§ Exercise details:
Copy out the lines of the records below, and only those lines, from the one with "- fold a in HL." through the one with "eapply wp_mono; [apply", exactly as they appear.

§ Dataset entries:
· · · · ·
(** Finding a block of the directory and fetching it. *)
Lemma dir_fetch_wp {B} (k : Z -> M (fsys St) B) c ms n f i M (Q : result B -> fsys St -> Prop) :
  fa n f c h -> vol c ms -> n + 6 < 2 ^ 32 -> 0 < h (ir_block ir) -> ms !! i = Some M ->
  (forall rc f', clean_err (St := St) rc -> Q (Err rc) f') ->
  (forall c' f', fa (n + 6) f' c' (fupd (m (Z.of_nat i)) (h (m (Z.of_nat i)) + 1) h) -> vol c' ms ->
     (forall j, (j < length ms)%nat -> c' (m (Z.of_nat j)) = c (m (Z.of_nat j))) -> c' (ir_block ir) = c (ir_block ir) ->
     m (Z.of_nat i) <> 0 -> wp (k (m (Z.of_nat i))) f' Q) ->
  wp (fblock <- ext4_fs_get_inode_dblk_idx (Z.of_nat i) false;; on_st (bs_get fblock);;; k fblock) f Q.
Proof.
  intros A V Hn Hir HM HE HQ. pose proof (lookup_lt_Some _ _ _ HM) as Hlt. pose proof (dv_count _ _ _ _ _ _ V).
  fs_step. eapply wp_mono.
  { apply (file_block_wp sb ir li h (Z.of_nat (length ms)) m meta c n f (Z.of_nat i) A); try lia; [|by apply V].
    rewrite (dv_size _ _ _ _ _ _ V). destruct (block_size_cases sb) as (e & He & ->).
    assert (0 < 2 ^ e) by (apply Z.pow_pos_nonneg; lia). nia. }
  intros [b|rc] f1; [|intros; by apply HE]. intros (-> & c1 & A1 & Ho & Hm & Hi). cbv beta iota.
  destruct (dv_place _ _ _ _ _ _ V i Hlt) as (H0 & _).
  fs_step. fs_step; [lia|done|apply not_elem_of_empty| |intros; by apply HE].
  intros f2 Hne A2. apply (HQ c1); [by replace (n + 6) with (n + 5 + 1) by lia| | | |done].
  - eapply vol_same; [exact V|done|done|]. intros j Hj. apply Ho. by apply (dv_place _ _ _ _ _ _ V).
  - intros j Hj. apply Ho. by apply (dv_place _ _ _ _ _ _ V).
  - done.
Qed.

(** ** Finding *)

(** An entry of [name] was found in [blk] at [pos]: the block is held once more. *)
Definition found_in (N : Z) (ms : list name_map) (name : list Z) (i : nat) (r : Z * Z) (f' : fsys St) : Prop :=
  exists j M v c', (i <= j)%nat /\ ms !! j = Some M /\ M !! name = Some v /\ fst r = m (Z.of_nat j) /\ fst r <> 0 /\
    fa N f' c' (fupd (fst r) (h (fst r) + 1) h) /\ vol c' ms /\
    ext4_dir_find_in_block sb name (c' (fst r)) = Ok (snd r) /\
    ext4_dir_en_get_inode (snd r) (c' (fst r)) = v.1 /\ ext4_dir_en_get_inode_type sb (snd r) (c' (fst r)) = v.2.
(** No block from [i] on has the name. *)
Definition not_from (ms : list name_map) (name : list Z) (i : nat) : Prop :=
  forall j M, (i <= j)%nat -> ms !! j = Some M -> M !! name = None.

Lemma find_linear_wp name ms k : forall i c n f,
  (i + k = length ms)%nat -> fa n f c h -> vol c ms -> n + 6 * Z.of_nat k < 2 ^ 32 -> 0 < h (ir_block ir) ->
  wp (find_linear k (Z.of_nat i) name) f (fun r f' =>
    match r with
    | Ok r => found_in (n + 6 * Z.of_nat k) ms name i r f'
    | Err rc => clean_err (St := St) rc \/ (rc = ENOENT /\ not_from ms name i)
    end).
Proof.
  induction k as [|k IH]; intros i c n f Hik A V Hn Hir; cbn [find_linear].
  { fs_step. right. split; [done|]. intros j M Hj HM. apply lookup_lt_Some in HM. lia. }
  destruct (lookup_lt_is_Some_2 ms i) as (M & HM); [lia|]. pose proof (fabs_held _ _ _ _ _ _ _ _ A (m (Z.of_nat i))) as Hh.
  fs_step. fs_step.
  eapply (dir_fetch_wp (fun fblock => b <- data fblock;; _) c ms n f i M); try done; [lia|intros; by left|].
  intros c1 f1 A1 V1 _ _ Hne0. set (a := m (Z.of_nat i)) in *.
  assert (Ha : 0 < fupd a (h a + 1) h a) by (rewrite fupd_eq; lia).
  fs_step. fs_step; [done|]. pose proof (lookup_map sb G _ _ M name (dv_blocks _ _ _ _ _ _ V1 i M HM)) as HL.
  destruct (M !! name) as [[ino type]|] eqn:Hm.
  - destruct HL as (pos & E & E1 & E2). fold a in E, E1, E2. rewrite E. fs_step. exists i, M, (ino, type), c1.
    split; [lia|]. split; [done|]. split; [done|]. split; [done|]. split; [done|]. split; [|by split_and!].
    pose proof (fabs_budget _ _ _ _ _ _ _ _ A1). eapply fabs_weaken; [exact A1|lia|done..].
  - fold a in HL. rewrite HL. change (negb (ENOENT =? ENOENT)) with false. cbv iota.
    fs_step. fs_step; [done|apply not_elem_of_empty|]. intros f2 A2.
    assert (A3 : fa (n + 6) f2 c1 h).
    { eapply fabs_weaken; [exact A2|eapply fabs_budget, A2|done| |done]. intros y. symmetry. apply fupd_restore. }
    replace (Z.of_nat i + 1) with (Z.of_nat (S i)) by lia.
    eapply wp_mono; [apply (IH (S i) c1 (n + 6) f2); try done; lia|]. intros [r|rc] f3.
    + intros (j & Mj & v & c' & Hj & H). exists j, Mj, v, c'. split; [lia|].
      by replace (n + 6 * Z.of_nat (S k)) with (n + 6 + 6 * Z.of_nat k) by lia.
    + intros [H|[-> H]]; [by left|right]. split; [done|]. intros j Mj Hj HMj.
      destruct (decide (j = i)) as [->|]; [congruence|]. apply (H j Mj); [lia|done].
Qed.

(** ** Adding *)

Lemma this_dir_wp c n f (Q : result dir_ref -> fsys St -> Prop) hh :
  fa n f c hh -> 0 < hh (ir_block ir) -> Q (Ok (inode_dir ir c)) f -> wp this_dir f Q.
Proof. intros A Hh HQ. unfold this_dir. fs_step. fs_step. fs_step. eapply on_inode_wp; [done..|]. cbv beta iota. by fs_step. Qed.

(** What adding a name makes of a block's map. *)
Definition named (child : child_ref) (name : list Z) : Z * Z := (ch_index child, d_type (new_dent sb child name 0)).
Definition no_room (child : child_ref) (name : list Z) (c : Z -> list Z) (j : nat) : Prop :=
  ext4_dir_try_insert_entry sb (inode_dir ir c) child name (c (m (Z.of_nat j))) = Err ENOSPC.

(** The block of a held handle replaced by one that stands for [M'] and marked
    dirty. *)
Lemma replace_wp {B} (k : M (fsys St) B) c ms n f j M' b' hh (Q : result B -> fsys St -> Prop) :
  fa n f c hh -> vol c ms -> (j < length ms)%nat ->
  let a := m (Z.of_nat j) in
  0 < hh a -> dir_holds sb (inode_dir ir c) b' M' -> apart (<[j := M']> ms) ->
  (forall c' f', fa n f' c' hh -> vol c' (<[j := M']> ms) -> wp k f' Q) ->
  wp (store a (fun _ => b');;; mtry (on_st (bs_dirty a));;; k) f Q.
Proof.
  intros A V Hj a Ha HM' Hap HQ. fs_step. fs_step; [done| |].
  { intros _ _. destruct HM' as (l & [B1 B2 _ _] & _). split; [by rewrite B2|done]. }
  intros f1 A1. fs_step. fs_step; [done|]. intros f2 A2. apply (HQ (fupd a b' c)).
  { eapply fabs_weaken; [exact A2|eapply fabs_budget, A2|done|done|set_solver]. }
  eapply vol_update; [exact V|done| | |done]; fold a; [intros x Hx; by rewrite fupd_ne|by rewrite fupd_eq].
Qed.

Lemma insert_in_wp child name c ms n f j M hh :
  fa n f c hh -> vol c ms -> ms !! j = Some M -> entry_arg child name -> dir_names ms !! name = None ->
  let a := m (Z.of_nat j) in
  0 < hh a -> 0 < hh (ir_block ir) ->
  wp (mtry (dir_insert_in a child name)) f (fun r f' =>
    (r = Ok (Ok tt) /\ exists c', fa n f' c' hh /\ vol c' (<[j := <[name := named child name]> M]> ms)) \/
    (r = Ok (Err ENOSPC) /\ f' = f /\ no_room child name c j)).
Proof.
  intros A V HM E Hn a Ha Hir. apply wp_try. unfold dir_insert_in. fs_step. fs_step. fs_step.
  eapply this_dir_wp; [done..|]. cbv beta iota. fs_step. fs_step; [done|].
  destruct (names_insert ms j M name (named child name) (dv_apart _ _ _ _ _ _ V) HM Hn) as [Hap _].
  destruct (names_insert_map sb G _ _ M child name (dv_blocks _ _ _ _ _ _ V j M HM) E) as [(b' & Eb & Hb)|Eb].
  { by apply (none_names ms name j M); [apply V|..]. }
  - fold a in Eb. rewrite Eb. assert (Hlt : (j < length ms)%nat) by by eapply lookup_lt_Some.
    eapply replace_wp; [exact A|exact V|done|done|exact Hb|exact Hap|]. intros c' f' A' V'. fs_step.
    left. split; [done|]. by exists c'.
  - fold a in Eb. rewrite Eb. fs_step. right. by split_and!.
Qed.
· · · · ·
§ Output below:
  - fold a in HL. rewrite HL. change (negb (ENOENT =? ENOENT)) with false. cbv iota.
    fs_step. fs_step; [done|apply not_elem_of_empty|]. intros f2 A2.
    assert (A3 : fa (n + 6) f2 c1 h).
    { eapply fabs_weaken; [exact A2|eapply fabs_budget, A2|done| |done]. intros y. symmetry. apply fupd_restore. }
    replace (Z.of_nat i + 1) with (Z.of_nat (S i)) by lia.
    eapply wp_mono; [apply (IH (S i) c1 (n + 6) f2); try done; lia|]. intros [r|rc] f3.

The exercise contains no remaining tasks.